» WORK TO COMPLETE:
The answer must consist solely of the lines from the one containing "assert (∀ ds, r" to the end of the entries below, repeated exactly.

Stored items:
───
(** *** The shape of the result *)

Lemma evaluate_small_length self points : ∀ i results cache rs,
  (evaluate_small self i points results cache).1 = Ok rs →
  length rs = length results.
Proof.
  induction points as [|x points IH]; intros i results cache rs; simpl.
  { by intros [= <-]. }
  destruct (cache !! x) as [v|].
  { intros Hrs. apply IH in Hrs. by rewrite length_insert in Hrs. }
  destruct (neighbour_density self x) as [[v|]|e]; simpl; [| |done].
  - intros Hrs. apply IH in Hrs. by rewrite length_insert in Hrs.
  - apply IH.
Qed.

Lemma evaluate_chunk_length self i chunk : ∀ j results rs,
  evaluate_chunk self i j chunk results = Ok rs → length rs = length results.
Proof.
  induction chunk as [|x chunk IH]; intros j results rs; simpl.
  { by intros [= <-]. }
  destruct (neighbour_density self x) as [[v|]|e]; simpl; [| |done].
  - intros Hrs. apply IH in Hrs. by rewrite length_insert in Hrs.
  - apply IH.
Qed.

Lemma evaluate_chunks_length self chunk_size starts points : ∀ results rs,
  evaluate_chunks self chunk_size starts points results = Ok rs →
  length rs = length results.
Proof.
  induction starts as [|i starts IH]; intros results rs; simpl.
  { by intros [= <-]. }
  destruct (evaluate_chunk _ _ _ _ _) as [r|e] eqn:Hchunk; [|done]. simpl.
  intros Hrs. apply IH in Hrs. apply evaluate_chunk_length in Hchunk. congruence.
Qed.

Lemma evaluate_length self points rs :
  (evaluate self points).1 = Ok rs → length rs = length points.
Proof.
  unfold evaluate. case_bool_decide.
  - destruct (evaluate_small _ _ _ _ _) as [r cache'] eqn:Hsmall. simpl.
    intros ->.
    pose proof (evaluate_small_length self points 0 (replicate (length points) 0)
                  (_cache self) rs) as Hlen.
    rewrite Hsmall in Hlen. rewrite Hlen by done. apply length_replicate.
  - simpl. unfold evaluate_large. intros Hrs.
    apply evaluate_chunks_length in Hrs. by rewrite length_replicate in Hrs.
Qed.

(** X11: [logpdf] is the floored logarithm of [evaluate].  It leaves the
    instance as [evaluate] does and raises what [evaluate] raises;
    otherwise it returns one value per point, the logarithm of the density
    where the density is at least [EPSILON] and [log(EPSILON)] where it is
    below, so never minus infinity and never [nan]. *)
Theorem logpdf_is_floored self points :
  (logpdf self points).2 = (evaluate self points).2 ∧
  (∀ e, (evaluate self points).1 = Err e → (logpdf self points).1 = Err e) ∧
  (∀ densities, (evaluate self points).1 = Ok densities →
     length densities = length points ∧
     (logpdf self points).1
     = Ok ((λ d, Fin (log_pos (if bool_decide (d < EPSILON) then EPSILON else d)))
             <$> densities)) ∧
  (∀ ls, (logpdf self points).1 = Ok ls →
     length ls = length points ∧ Forall (λ l, is_finite l = true) ls).
Proof.
  unfold logpdf. destruct (evaluate self points) as [r self'] eqn:Heval. simpl.
  assert (∀ d, np_log (Fin (np_maximum d EPSILON))
               = Fin (log_pos (if bool_decide (d < EPSILON) then EPSILON else d)))
    as Hlog.
  { intros d. unfold np_maximum, np_log.
    destruct (bool_decide (d < EPSILON)) eqn:Hd.
    - by rewrite (bool_decide_eq_true_2 _ EPSILON_pos).
    - apply bool_decide_eq_false in Hd.
      rewrite bool_decide_eq_true_2; [done|].
      eapply Qclt_le_trans; [apply EPSILON_pos|]. by apply Qcnot_lt_le. }
  assert (∀ ds, r = Ok ds → length ds = length points) as Hlen.
  { intros ds ->. apply (evaluate_length self). by rewrite Heval. }
  split; [done|]. split; [by intros e ->|]. split.
  - intros ds ->. split; [by apply Hlen|]. simpl. f_equal.
    apply list_fmap_ext. intros _ d _. apply Hlog.
  - destruct r as [ds|e]; [|done]. simpl. intros ls [= <-].
    split; [rewrite length_fmap; by apply Hlen|].
    apply Forall_fmap, Forall_forall. intros d _.
    change (is_finite (np_log (Fin (np_maximum d EPSILON))) = true).
    by rewrite Hlog.
Qed.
───
» ANSWER TO THIS PROBLEM:
  assert (∀ ds, r = Ok ds → length ds = length points) as Hlen.
  { intros ds ->. apply (evaluate_length self). by rewrite Heval. }
  split; [done|]. split; [by intros e ->|]. split.
  - intros ds ->. split; [by apply Hlen|]. simpl. f_equal.
    apply list_fmap_ext. intros _ d _. apply Hlog.
  - destruct r as [ds|e]; [|done]. simpl. intros ls [= <-].
    split; [rewrite length_fmap; by apply Hlen|].
    apply Forall_fmap, Forall_forall. intros d _.
    change (is_finite (np_log (Fin (np_maximum d EPSILON))) = true).
    by rewrite Hlog.
Qed.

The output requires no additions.